(Records shown Opens)

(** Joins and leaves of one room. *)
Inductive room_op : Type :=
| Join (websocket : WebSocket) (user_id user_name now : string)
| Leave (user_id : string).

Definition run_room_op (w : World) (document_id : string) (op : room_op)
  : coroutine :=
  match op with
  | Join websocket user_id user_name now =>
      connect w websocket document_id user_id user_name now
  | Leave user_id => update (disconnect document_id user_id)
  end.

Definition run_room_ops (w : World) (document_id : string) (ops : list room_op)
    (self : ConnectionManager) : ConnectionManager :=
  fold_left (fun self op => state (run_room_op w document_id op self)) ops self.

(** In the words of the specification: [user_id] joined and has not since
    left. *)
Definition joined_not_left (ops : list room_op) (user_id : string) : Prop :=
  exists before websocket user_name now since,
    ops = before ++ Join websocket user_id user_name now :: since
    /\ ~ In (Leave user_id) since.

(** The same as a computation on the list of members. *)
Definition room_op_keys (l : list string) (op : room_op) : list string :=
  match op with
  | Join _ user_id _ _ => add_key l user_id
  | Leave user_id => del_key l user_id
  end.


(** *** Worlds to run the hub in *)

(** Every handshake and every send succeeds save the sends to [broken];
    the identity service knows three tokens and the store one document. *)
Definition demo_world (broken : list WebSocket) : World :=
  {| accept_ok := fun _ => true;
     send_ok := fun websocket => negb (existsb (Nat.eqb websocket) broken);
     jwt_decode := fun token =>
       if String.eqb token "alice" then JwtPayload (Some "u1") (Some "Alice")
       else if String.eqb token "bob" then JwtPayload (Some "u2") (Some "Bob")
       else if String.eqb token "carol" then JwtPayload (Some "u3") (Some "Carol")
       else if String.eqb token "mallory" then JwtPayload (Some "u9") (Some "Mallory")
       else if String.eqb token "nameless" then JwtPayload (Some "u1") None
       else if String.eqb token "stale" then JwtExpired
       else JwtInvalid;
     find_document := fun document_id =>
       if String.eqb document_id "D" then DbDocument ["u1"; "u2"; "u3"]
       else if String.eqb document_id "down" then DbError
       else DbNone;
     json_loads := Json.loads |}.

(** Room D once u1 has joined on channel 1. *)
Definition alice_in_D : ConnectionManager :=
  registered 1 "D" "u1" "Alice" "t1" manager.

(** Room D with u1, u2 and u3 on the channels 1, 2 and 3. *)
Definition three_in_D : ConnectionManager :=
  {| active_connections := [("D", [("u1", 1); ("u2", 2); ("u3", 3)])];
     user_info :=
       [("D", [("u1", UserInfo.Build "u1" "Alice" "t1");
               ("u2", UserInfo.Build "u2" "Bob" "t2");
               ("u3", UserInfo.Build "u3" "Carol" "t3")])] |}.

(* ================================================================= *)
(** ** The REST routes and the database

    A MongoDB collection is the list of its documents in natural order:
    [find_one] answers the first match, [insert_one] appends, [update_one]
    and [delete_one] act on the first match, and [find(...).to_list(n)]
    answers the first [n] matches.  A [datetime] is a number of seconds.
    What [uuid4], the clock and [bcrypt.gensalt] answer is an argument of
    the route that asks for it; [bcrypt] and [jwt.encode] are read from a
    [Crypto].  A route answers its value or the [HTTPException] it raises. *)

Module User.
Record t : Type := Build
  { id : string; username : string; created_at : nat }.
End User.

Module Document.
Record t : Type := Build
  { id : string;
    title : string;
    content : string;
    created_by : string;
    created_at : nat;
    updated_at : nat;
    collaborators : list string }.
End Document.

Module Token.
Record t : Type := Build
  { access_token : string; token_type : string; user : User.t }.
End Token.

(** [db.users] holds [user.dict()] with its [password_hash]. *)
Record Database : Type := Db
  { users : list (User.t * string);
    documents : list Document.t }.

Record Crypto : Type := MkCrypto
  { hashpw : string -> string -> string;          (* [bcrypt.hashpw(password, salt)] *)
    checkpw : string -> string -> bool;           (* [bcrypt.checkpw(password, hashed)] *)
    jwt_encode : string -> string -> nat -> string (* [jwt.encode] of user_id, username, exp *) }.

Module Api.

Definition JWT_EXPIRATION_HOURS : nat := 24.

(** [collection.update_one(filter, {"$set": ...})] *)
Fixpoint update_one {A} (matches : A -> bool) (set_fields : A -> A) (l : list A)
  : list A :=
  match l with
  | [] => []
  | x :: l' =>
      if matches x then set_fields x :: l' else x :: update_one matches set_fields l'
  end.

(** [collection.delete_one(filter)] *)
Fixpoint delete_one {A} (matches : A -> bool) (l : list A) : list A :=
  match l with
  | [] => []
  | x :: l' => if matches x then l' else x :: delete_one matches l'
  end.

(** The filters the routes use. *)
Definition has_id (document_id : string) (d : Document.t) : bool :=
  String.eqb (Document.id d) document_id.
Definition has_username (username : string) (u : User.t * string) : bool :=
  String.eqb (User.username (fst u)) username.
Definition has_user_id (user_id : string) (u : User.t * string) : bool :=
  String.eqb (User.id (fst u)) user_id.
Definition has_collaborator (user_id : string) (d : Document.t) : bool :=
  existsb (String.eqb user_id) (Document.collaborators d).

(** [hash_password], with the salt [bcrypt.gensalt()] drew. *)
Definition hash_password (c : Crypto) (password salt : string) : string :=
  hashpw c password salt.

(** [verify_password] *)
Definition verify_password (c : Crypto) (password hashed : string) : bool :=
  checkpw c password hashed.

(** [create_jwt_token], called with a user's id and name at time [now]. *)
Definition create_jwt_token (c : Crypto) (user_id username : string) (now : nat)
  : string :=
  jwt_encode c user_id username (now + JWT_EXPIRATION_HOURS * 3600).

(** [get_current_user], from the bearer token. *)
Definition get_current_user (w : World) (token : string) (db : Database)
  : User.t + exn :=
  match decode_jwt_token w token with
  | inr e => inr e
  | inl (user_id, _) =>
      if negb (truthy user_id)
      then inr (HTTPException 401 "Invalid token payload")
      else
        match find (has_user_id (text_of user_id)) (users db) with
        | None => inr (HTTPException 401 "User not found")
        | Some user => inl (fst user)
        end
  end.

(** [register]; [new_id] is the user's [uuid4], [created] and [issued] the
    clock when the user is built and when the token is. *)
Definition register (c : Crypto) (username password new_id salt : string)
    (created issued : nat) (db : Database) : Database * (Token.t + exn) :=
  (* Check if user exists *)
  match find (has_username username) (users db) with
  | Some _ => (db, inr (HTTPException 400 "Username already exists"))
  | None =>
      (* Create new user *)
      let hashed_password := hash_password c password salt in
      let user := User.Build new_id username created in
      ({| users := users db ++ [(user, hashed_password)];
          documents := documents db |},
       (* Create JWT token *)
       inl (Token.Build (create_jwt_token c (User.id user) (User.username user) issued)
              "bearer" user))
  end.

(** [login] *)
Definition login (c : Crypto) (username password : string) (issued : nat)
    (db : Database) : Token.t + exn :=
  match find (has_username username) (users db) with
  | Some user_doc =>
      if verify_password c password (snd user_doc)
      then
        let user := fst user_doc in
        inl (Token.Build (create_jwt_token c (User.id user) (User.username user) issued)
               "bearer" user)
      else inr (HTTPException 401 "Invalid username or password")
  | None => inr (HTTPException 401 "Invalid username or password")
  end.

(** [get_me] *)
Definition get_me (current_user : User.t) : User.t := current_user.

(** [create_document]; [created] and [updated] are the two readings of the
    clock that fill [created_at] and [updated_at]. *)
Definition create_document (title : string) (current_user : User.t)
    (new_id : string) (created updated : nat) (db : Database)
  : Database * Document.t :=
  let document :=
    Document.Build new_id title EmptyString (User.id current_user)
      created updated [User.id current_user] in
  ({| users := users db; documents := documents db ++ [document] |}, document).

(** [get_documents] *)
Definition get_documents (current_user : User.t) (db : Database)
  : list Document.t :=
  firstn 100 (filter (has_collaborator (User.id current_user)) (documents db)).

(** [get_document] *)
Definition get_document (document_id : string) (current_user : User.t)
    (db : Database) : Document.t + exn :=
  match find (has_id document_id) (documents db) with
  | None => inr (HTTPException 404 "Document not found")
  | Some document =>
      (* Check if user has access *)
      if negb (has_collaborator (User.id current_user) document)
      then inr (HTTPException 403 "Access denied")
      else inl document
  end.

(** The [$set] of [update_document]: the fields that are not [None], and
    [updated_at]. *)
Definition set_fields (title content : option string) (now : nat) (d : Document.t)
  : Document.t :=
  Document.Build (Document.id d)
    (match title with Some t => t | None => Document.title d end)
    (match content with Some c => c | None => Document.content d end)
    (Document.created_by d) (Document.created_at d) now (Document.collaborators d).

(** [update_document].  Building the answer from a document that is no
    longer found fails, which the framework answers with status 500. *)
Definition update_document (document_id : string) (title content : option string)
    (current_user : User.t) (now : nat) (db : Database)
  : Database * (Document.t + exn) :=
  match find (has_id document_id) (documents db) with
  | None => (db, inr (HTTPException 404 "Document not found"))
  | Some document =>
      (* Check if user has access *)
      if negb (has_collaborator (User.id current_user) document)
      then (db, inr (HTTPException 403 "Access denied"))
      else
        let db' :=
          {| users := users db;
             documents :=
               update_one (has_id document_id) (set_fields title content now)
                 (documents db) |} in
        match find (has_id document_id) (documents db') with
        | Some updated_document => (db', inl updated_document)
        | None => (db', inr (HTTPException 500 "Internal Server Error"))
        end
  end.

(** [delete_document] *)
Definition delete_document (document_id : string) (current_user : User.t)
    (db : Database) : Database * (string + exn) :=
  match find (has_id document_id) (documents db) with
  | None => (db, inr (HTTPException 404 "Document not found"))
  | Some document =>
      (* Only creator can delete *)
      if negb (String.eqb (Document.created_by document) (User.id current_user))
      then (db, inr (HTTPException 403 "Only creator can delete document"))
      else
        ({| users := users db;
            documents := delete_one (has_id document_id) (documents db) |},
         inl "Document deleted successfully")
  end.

(Records shown Closes)

**Problem statement**
Beginning with the top line of the data above, output every line exactly until the one that contains "Definition alice_in_D : ConnectionManager", and include that one too.

**Reply to the task**
(** Joins and leaves of one room. *)
Inductive room_op : Type :=
| Join (websocket : WebSocket) (user_id user_name now : string)
| Leave (user_id : string).

Definition run_room_op (w : World) (document_id : string) (op : room_op)
  : coroutine :=
  match op with
  | Join websocket user_id user_name now =>
      connect w websocket document_id user_id user_name now
  | Leave user_id => update (disconnect document_id user_id)
  end.

Definition run_room_ops (w : World) (document_id : string) (ops : list room_op)
    (self : ConnectionManager) : ConnectionManager :=
  fold_left (fun self op => state (run_room_op w document_id op self)) ops self.

(** In the words of the specification: [user_id] joined and has not since
    left. *)
Definition joined_not_left (ops : list room_op) (user_id : string) : Prop :=
  exists before websocket user_name now since,
    ops = before ++ Join websocket user_id user_name now :: since
    /\ ~ In (Leave user_id) since.

(** The same as a computation on the list of members. *)
Definition room_op_keys (l : list string) (op : room_op) : list string :=
  match op with
  | Join _ user_id _ _ => add_key l user_id
  | Leave user_id => del_key l user_id
  end.


(** *** Worlds to run the hub in *)

(** Every handshake and every send succeeds save the sends to [broken];
    the identity service knows three tokens and the store one document. *)
Definition demo_world (broken : list WebSocket) : World :=
  {| accept_ok := fun _ => true;
     send_ok := fun websocket => negb (existsb (Nat.eqb websocket) broken);
     jwt_decode := fun token =>
       if String.eqb token "alice" then JwtPayload (Some "u1") (Some "Alice")
       else if String.eqb token "bob" then JwtPayload (Some "u2") (Some "Bob")
       else if String.eqb token "carol" then JwtPayload (Some "u3") (Some "Carol")
       else if String.eqb token "mallory" then JwtPayload (Some "u9") (Some "Mallory")
       else if String.eqb token "nameless" then JwtPayload (Some "u1") None
       else if String.eqb token "stale" then JwtExpired
       else JwtInvalid;
     find_document := fun document_id =>
       if String.eqb document_id "D" then DbDocument ["u1"; "u2"; "u3"]
       else if String.eqb document_id "down" then DbError
       else DbNone;
     json_loads := Json.loads |}.

(** Room D once u1 has joined on channel 1. *)
Definition alice_in_D : ConnectionManager :=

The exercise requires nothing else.